*ASSIGNMENT:*
Whatever the records contain, reproduce all of them exactly.

BEGIN RECORDS FOR PROCESSING

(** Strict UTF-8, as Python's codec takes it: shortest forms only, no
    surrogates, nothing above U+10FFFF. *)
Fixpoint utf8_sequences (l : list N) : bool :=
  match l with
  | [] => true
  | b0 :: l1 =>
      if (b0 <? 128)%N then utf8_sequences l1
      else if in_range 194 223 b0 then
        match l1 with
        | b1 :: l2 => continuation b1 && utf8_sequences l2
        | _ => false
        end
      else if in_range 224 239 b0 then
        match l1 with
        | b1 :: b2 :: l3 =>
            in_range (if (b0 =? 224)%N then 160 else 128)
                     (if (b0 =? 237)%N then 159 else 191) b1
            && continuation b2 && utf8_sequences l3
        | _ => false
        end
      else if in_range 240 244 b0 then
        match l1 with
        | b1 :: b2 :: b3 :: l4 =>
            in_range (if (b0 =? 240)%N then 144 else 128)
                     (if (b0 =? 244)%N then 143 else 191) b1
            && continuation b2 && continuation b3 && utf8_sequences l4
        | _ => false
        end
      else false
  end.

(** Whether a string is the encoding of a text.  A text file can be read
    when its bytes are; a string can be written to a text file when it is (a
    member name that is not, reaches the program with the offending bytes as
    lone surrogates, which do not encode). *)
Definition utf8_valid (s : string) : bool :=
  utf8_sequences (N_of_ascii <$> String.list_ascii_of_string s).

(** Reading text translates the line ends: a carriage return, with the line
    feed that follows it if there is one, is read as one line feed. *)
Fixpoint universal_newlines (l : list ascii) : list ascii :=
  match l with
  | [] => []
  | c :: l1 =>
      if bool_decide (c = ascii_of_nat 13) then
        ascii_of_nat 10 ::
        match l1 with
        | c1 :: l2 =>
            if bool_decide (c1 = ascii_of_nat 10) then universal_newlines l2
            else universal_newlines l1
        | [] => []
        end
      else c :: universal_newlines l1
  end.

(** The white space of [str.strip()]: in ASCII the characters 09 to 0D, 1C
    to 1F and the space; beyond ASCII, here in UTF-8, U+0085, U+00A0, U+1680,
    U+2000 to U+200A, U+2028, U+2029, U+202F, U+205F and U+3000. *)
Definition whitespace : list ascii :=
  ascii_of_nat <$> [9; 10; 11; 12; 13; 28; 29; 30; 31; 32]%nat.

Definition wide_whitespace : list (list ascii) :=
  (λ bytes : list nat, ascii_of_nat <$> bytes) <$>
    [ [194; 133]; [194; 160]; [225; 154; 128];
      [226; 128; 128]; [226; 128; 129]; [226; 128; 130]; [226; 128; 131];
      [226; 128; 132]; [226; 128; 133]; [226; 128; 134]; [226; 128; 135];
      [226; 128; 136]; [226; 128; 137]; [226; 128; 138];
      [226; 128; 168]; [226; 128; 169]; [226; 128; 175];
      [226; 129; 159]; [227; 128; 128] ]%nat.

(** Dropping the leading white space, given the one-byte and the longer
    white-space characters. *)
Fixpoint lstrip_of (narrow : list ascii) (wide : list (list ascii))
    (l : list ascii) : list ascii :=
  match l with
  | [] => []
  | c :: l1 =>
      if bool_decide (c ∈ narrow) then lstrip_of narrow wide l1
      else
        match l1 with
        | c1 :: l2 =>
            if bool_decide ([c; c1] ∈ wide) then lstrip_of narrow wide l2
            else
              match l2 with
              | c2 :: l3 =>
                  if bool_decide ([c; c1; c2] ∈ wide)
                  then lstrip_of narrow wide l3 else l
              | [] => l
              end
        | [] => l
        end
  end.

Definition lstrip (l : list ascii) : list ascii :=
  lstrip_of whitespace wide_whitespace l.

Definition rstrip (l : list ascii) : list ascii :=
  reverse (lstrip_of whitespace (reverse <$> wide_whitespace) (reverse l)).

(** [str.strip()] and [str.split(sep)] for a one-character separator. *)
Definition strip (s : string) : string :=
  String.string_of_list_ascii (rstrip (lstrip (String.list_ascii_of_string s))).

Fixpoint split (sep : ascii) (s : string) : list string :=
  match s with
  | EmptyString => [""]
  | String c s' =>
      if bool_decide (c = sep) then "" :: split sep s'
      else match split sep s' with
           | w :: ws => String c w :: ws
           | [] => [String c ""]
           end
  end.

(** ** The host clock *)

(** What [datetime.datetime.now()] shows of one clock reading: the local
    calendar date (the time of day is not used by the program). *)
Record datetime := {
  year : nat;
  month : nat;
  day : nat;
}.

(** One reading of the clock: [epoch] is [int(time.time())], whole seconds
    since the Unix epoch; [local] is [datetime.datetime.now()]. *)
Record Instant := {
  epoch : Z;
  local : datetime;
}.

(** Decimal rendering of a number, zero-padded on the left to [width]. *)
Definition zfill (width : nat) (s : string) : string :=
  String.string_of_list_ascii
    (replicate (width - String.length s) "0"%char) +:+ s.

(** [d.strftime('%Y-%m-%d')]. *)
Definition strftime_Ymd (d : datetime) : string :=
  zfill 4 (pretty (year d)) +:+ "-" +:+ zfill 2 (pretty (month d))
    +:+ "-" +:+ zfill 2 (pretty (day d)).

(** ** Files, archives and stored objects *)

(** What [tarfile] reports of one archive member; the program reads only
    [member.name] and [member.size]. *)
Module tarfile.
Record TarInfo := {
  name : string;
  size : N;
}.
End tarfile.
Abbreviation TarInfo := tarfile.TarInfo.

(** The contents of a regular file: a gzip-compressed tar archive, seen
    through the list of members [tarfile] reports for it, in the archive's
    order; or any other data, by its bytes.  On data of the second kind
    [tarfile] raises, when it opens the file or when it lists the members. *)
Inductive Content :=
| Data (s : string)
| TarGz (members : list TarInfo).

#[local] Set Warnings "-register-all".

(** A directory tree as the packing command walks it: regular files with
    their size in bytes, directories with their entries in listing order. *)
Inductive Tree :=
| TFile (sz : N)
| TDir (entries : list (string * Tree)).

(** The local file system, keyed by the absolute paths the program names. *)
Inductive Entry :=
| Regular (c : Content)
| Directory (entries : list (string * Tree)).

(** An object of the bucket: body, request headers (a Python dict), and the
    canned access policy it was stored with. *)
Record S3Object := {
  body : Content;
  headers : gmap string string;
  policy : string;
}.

END RECORDS FOR PROCESSING

*RESULT OF THIS EXERCISE:*
(** Strict UTF-8, as Python's codec takes it: shortest forms only, no
    surrogates, nothing above U+10FFFF. *)
Fixpoint utf8_sequences (l : list N) : bool :=
  match l with
  | [] => true
  | b0 :: l1 =>
      if (b0 <? 128)%N then utf8_sequences l1
      else if in_range 194 223 b0 then
        match l1 with
        | b1 :: l2 => continuation b1 && utf8_sequences l2
        | _ => false
        end
      else if in_range 224 239 b0 then
        match l1 with
        | b1 :: b2 :: l3 =>
            in_range (if (b0 =? 224)%N then 160 else 128)
                     (if (b0 =? 237)%N then 159 else 191) b1
            && continuation b2 && utf8_sequences l3
        | _ => false
        end
      else if in_range 240 244 b0 then
        match l1 with
        | b1 :: b2 :: b3 :: l4 =>
            in_range (if (b0 =? 240)%N then 144 else 128)
                     (if (b0 =? 244)%N then 143 else 191) b1
            && continuation b2 && continuation b3 && utf8_sequences l4
        | _ => false
        end
      else false
  end.

(** Whether a string is the encoding of a text.  A text file can be read
    when its bytes are; a string can be written to a text file when it is (a
    member name that is not, reaches the program with the offending bytes as
    lone surrogates, which do not encode). *)
Definition utf8_valid (s : string) : bool :=
  utf8_sequences (N_of_ascii <$> String.list_ascii_of_string s).

(** Reading text translates the line ends: a carriage return, with the line
    feed that follows it if there is one, is read as one line feed. *)
Fixpoint universal_newlines (l : list ascii) : list ascii :=
  match l with
  | [] => []
  | c :: l1 =>
      if bool_decide (c = ascii_of_nat 13) then
        ascii_of_nat 10 ::
        match l1 with
        | c1 :: l2 =>
            if bool_decide (c1 = ascii_of_nat 10) then universal_newlines l2
            else universal_newlines l1
        | [] => []
        end
      else c :: universal_newlines l1
  end.

(** The white space of [str.strip()]: in ASCII the characters 09 to 0D, 1C
    to 1F and the space; beyond ASCII, here in UTF-8, U+0085, U+00A0, U+1680,
    U+2000 to U+200A, U+2028, U+2029, U+202F, U+205F and U+3000. *)
Definition whitespace : list ascii :=
  ascii_of_nat <$> [9; 10; 11; 12; 13; 28; 29; 30; 31; 32]%nat.

Definition wide_whitespace : list (list ascii) :=
  (λ bytes : list nat, ascii_of_nat <$> bytes) <$>
    [ [194; 133]; [194; 160]; [225; 154; 128];
      [226; 128; 128]; [226; 128; 129]; [226; 128; 130]; [226; 128; 131];
      [226; 128; 132]; [226; 128; 133]; [226; 128; 134]; [226; 128; 135];
      [226; 128; 136]; [226; 128; 137]; [226; 128; 138];
      [226; 128; 168]; [226; 128; 169]; [226; 128; 175];
      [226; 129; 159]; [227; 128; 128] ]%nat.

(** Dropping the leading white space, given the one-byte and the longer
    white-space characters. *)
Fixpoint lstrip_of (narrow : list ascii) (wide : list (list ascii))
    (l : list ascii) : list ascii :=
  match l with
  | [] => []
  | c :: l1 =>
      if bool_decide (c ∈ narrow) then lstrip_of narrow wide l1
      else
        match l1 with
        | c1 :: l2 =>
            if bool_decide ([c; c1] ∈ wide) then lstrip_of narrow wide l2
            else
              match l2 with
              | c2 :: l3 =>
                  if bool_decide ([c; c1; c2] ∈ wide)
                  then lstrip_of narrow wide l3 else l
              | [] => l
              end
        | [] => l
        end
  end.

Definition lstrip (l : list ascii) : list ascii :=
  lstrip_of whitespace wide_whitespace l.

Definition rstrip (l : list ascii) : list ascii :=
  reverse (lstrip_of whitespace (reverse <$> wide_whitespace) (reverse l)).

(** [str.strip()] and [str.split(sep)] for a one-character separator. *)
Definition strip (s : string) : string :=
  String.string_of_list_ascii (rstrip (lstrip (String.list_ascii_of_string s))).

Fixpoint split (sep : ascii) (s : string) : list string :=
  match s with
  | EmptyString => [""]
  | String c s' =>
      if bool_decide (c = sep) then "" :: split sep s'
      else match split sep s' with
           | w :: ws => String c w :: ws
           | [] => [String c ""]
           end
  end.

(** ** The host clock *)

(** What [datetime.datetime.now()] shows of one clock reading: the local
    calendar date (the time of day is not used by the program). *)
Record datetime := {
  year : nat;
  month : nat;
  day : nat;
}.

(** One reading of the clock: [epoch] is [int(time.time())], whole seconds
    since the Unix epoch; [local] is [datetime.datetime.now()]. *)
Record Instant := {
  epoch : Z;
  local : datetime;
}.

(** Decimal rendering of a number, zero-padded on the left to [width]. *)
Definition zfill (width : nat) (s : string) : string :=
  String.string_of_list_ascii
    (replicate (width - String.length s) "0"%char) +:+ s.

(** [d.strftime('%Y-%m-%d')]. *)
Definition strftime_Ymd (d : datetime) : string :=
  zfill 4 (pretty (year d)) +:+ "-" +:+ zfill 2 (pretty (month d))
    +:+ "-" +:+ zfill 2 (pretty (day d)).

(** ** Files, archives and stored objects *)

(** What [tarfile] reports of one archive member; the program reads only
    [member.name] and [member.size]. *)
Module tarfile.
Record TarInfo := {
  name : string;
  size : N;
}.
End tarfile.
Abbreviation TarInfo := tarfile.TarInfo.

(** The contents of a regular file: a gzip-compressed tar archive, seen
    through the list of members [tarfile] reports for it, in the archive's
    order; or any other data, by its bytes.  On data of the second kind
    [tarfile] raises, when it opens the file or when it lists the members. *)
Inductive Content :=
| Data (s : string)
| TarGz (members : list TarInfo).

#[local] Set Warnings "-register-all".

(** A directory tree as the packing command walks it: regular files with
    their size in bytes, directories with their entries in listing order. *)
Inductive Tree :=
| TFile (sz : N)
| TDir (entries : list (string * Tree)).

(** The local file system, keyed by the absolute paths the program names. *)
Inductive Entry :=
| Regular (c : Content)
| Directory (entries : list (string * Tree)).

(** An object of the bucket: body, request headers (a Python dict), and the
    canned access policy it was stored with. *)
Record S3Object := {
  body : Content;
  headers : gmap string string;
  policy : string;
}.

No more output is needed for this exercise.